DIRECTIONS FOR THIS TASK: The expected output is the set of lines below beginning at the one that contains "s => inl (inl s)" and ending at the final line, reproduced exactly.

[Saved data entries]

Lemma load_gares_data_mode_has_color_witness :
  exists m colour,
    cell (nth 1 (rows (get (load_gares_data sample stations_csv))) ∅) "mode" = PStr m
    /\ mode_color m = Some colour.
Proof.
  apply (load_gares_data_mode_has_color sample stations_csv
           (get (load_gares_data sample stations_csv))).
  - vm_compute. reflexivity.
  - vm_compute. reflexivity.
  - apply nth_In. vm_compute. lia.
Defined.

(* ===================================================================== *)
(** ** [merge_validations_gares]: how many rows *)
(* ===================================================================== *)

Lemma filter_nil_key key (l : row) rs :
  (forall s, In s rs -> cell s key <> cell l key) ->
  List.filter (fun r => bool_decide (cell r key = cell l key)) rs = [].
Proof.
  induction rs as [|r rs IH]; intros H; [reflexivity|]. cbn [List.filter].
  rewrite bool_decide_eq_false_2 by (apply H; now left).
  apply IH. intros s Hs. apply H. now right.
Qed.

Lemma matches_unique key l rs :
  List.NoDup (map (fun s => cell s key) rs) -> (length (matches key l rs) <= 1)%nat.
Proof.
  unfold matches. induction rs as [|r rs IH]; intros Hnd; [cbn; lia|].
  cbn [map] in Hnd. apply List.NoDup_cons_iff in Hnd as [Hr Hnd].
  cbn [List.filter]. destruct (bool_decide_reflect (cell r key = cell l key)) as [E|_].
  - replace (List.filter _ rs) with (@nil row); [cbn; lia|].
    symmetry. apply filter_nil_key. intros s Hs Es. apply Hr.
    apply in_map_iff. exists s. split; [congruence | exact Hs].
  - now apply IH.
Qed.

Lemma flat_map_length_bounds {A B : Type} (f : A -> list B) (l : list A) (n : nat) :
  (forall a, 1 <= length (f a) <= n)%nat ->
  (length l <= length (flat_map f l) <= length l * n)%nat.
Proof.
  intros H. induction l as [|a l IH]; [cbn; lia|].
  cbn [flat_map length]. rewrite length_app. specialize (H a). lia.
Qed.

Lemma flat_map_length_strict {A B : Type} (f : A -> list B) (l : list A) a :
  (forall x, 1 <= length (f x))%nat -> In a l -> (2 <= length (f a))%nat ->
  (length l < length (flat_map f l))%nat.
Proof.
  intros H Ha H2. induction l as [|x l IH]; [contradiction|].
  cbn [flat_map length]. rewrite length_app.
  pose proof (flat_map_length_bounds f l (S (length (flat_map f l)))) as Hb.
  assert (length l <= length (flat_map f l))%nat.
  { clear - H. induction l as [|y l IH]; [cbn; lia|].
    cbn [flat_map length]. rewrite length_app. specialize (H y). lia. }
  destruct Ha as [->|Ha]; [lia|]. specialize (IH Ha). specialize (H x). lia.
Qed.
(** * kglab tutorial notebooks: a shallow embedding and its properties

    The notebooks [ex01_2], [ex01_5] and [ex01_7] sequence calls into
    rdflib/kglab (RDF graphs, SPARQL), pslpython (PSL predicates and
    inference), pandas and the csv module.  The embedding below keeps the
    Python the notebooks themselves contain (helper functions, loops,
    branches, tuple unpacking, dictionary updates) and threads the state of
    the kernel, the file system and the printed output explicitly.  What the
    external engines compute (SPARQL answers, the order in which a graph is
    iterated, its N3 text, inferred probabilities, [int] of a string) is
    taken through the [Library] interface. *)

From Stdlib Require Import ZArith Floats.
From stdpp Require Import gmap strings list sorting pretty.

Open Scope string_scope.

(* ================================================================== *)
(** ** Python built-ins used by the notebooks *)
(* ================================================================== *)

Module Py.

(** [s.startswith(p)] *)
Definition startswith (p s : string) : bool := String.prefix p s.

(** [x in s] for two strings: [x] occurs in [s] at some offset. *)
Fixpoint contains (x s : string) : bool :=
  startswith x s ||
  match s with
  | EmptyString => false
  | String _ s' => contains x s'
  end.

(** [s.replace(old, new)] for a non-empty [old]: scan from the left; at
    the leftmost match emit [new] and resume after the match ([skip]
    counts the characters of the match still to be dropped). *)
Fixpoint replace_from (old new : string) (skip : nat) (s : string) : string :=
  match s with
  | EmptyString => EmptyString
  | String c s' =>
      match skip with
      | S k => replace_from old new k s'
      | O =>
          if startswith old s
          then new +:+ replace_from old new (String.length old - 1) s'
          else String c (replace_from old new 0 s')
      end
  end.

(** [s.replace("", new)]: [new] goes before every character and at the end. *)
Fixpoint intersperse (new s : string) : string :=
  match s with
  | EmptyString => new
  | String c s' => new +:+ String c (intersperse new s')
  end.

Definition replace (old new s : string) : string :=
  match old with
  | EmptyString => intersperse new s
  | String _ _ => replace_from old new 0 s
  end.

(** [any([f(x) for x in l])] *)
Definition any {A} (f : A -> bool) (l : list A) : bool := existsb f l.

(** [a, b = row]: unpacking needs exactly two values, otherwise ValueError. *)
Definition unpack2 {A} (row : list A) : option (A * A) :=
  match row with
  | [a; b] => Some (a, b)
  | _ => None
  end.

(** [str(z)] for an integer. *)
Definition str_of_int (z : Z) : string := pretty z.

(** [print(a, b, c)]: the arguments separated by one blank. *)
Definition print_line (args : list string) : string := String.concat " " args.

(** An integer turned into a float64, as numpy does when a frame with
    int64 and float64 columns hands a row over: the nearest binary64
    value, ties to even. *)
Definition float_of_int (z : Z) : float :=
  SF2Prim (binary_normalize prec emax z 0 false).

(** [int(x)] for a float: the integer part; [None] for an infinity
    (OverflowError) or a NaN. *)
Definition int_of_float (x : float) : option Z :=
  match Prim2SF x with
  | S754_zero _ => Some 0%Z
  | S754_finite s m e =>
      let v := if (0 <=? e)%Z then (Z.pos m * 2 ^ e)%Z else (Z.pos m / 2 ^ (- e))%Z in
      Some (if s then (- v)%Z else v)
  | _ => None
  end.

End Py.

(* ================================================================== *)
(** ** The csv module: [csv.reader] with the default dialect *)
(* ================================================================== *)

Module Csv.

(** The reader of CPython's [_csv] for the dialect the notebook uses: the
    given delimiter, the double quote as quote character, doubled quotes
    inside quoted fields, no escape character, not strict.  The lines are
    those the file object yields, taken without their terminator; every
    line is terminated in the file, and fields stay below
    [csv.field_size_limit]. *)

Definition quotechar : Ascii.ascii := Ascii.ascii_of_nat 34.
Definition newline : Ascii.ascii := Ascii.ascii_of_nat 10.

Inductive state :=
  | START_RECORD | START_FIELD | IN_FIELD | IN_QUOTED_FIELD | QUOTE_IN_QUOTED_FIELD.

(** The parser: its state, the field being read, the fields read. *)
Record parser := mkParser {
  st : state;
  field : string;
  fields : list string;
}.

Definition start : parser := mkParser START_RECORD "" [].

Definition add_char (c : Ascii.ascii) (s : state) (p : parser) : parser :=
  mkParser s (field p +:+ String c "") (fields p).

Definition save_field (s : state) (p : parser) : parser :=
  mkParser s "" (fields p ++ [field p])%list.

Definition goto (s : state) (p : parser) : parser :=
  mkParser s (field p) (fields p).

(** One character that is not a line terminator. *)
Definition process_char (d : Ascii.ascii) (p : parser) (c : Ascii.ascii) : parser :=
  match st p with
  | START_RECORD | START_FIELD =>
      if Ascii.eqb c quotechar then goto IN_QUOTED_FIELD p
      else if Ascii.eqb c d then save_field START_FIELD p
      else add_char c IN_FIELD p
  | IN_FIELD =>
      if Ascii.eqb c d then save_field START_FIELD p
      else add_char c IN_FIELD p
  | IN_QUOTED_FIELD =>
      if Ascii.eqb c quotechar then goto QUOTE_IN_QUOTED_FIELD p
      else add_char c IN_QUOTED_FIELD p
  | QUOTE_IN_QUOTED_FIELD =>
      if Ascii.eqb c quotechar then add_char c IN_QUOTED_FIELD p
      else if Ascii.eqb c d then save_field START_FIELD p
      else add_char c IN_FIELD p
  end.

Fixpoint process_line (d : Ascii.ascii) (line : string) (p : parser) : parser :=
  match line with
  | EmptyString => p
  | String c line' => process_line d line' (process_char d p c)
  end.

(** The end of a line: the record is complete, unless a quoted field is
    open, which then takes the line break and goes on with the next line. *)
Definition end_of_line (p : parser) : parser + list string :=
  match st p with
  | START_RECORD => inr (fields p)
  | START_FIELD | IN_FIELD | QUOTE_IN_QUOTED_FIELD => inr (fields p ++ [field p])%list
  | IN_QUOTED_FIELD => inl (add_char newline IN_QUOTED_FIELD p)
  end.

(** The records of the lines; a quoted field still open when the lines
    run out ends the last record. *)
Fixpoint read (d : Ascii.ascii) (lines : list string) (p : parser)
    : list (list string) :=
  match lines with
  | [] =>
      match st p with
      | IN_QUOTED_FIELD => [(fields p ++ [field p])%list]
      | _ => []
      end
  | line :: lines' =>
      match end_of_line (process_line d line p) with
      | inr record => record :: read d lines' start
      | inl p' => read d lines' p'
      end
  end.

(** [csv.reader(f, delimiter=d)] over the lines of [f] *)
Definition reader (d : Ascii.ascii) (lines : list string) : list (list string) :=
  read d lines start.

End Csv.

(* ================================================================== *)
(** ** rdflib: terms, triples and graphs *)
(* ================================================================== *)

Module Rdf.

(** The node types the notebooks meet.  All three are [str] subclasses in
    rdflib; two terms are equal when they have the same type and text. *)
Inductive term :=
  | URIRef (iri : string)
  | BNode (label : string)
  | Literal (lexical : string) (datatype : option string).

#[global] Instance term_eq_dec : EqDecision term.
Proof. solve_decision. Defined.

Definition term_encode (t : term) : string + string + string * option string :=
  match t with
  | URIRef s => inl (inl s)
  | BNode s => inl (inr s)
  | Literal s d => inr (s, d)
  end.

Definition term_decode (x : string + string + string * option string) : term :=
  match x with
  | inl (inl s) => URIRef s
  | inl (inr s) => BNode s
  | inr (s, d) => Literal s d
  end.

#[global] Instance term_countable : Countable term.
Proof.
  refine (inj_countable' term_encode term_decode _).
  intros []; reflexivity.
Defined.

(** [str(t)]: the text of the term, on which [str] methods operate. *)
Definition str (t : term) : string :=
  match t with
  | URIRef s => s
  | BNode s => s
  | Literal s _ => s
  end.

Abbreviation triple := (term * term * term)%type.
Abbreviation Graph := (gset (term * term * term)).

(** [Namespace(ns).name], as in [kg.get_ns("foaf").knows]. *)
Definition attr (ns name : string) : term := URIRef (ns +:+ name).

OUTPUT OF THE EXERCISE:
  | URIRef s => inl (inl s)
  | BNode s => inl (inr s)
  | Literal s d => inr (s, d)
  end.

Definition term_decode (x : string + string + string * option string) : term :=
  match x with
  | inl (inl s) => URIRef s
  | inl (inr s) => BNode s
  | inr (s, d) => Literal s d
  end.

#[global] Instance term_countable : Countable term.
Proof.
  refine (inj_countable' term_encode term_decode _).
  intros []; reflexivity.
Defined.

(** [str(t)]: the text of the term, on which [str] methods operate. *)
Definition str (t : term) : string :=
  match t with
  | URIRef s => s
  | BNode s => s
  | Literal s _ => s
  end.

Abbreviation triple := (term * term * term)%type.
Abbreviation Graph := (gset (term * term * term)).

(** [Namespace(ns).name], as in [kg.get_ns("foaf").knows]. *)
Definition attr (ns name : string) : term := URIRef (ns +:+ name).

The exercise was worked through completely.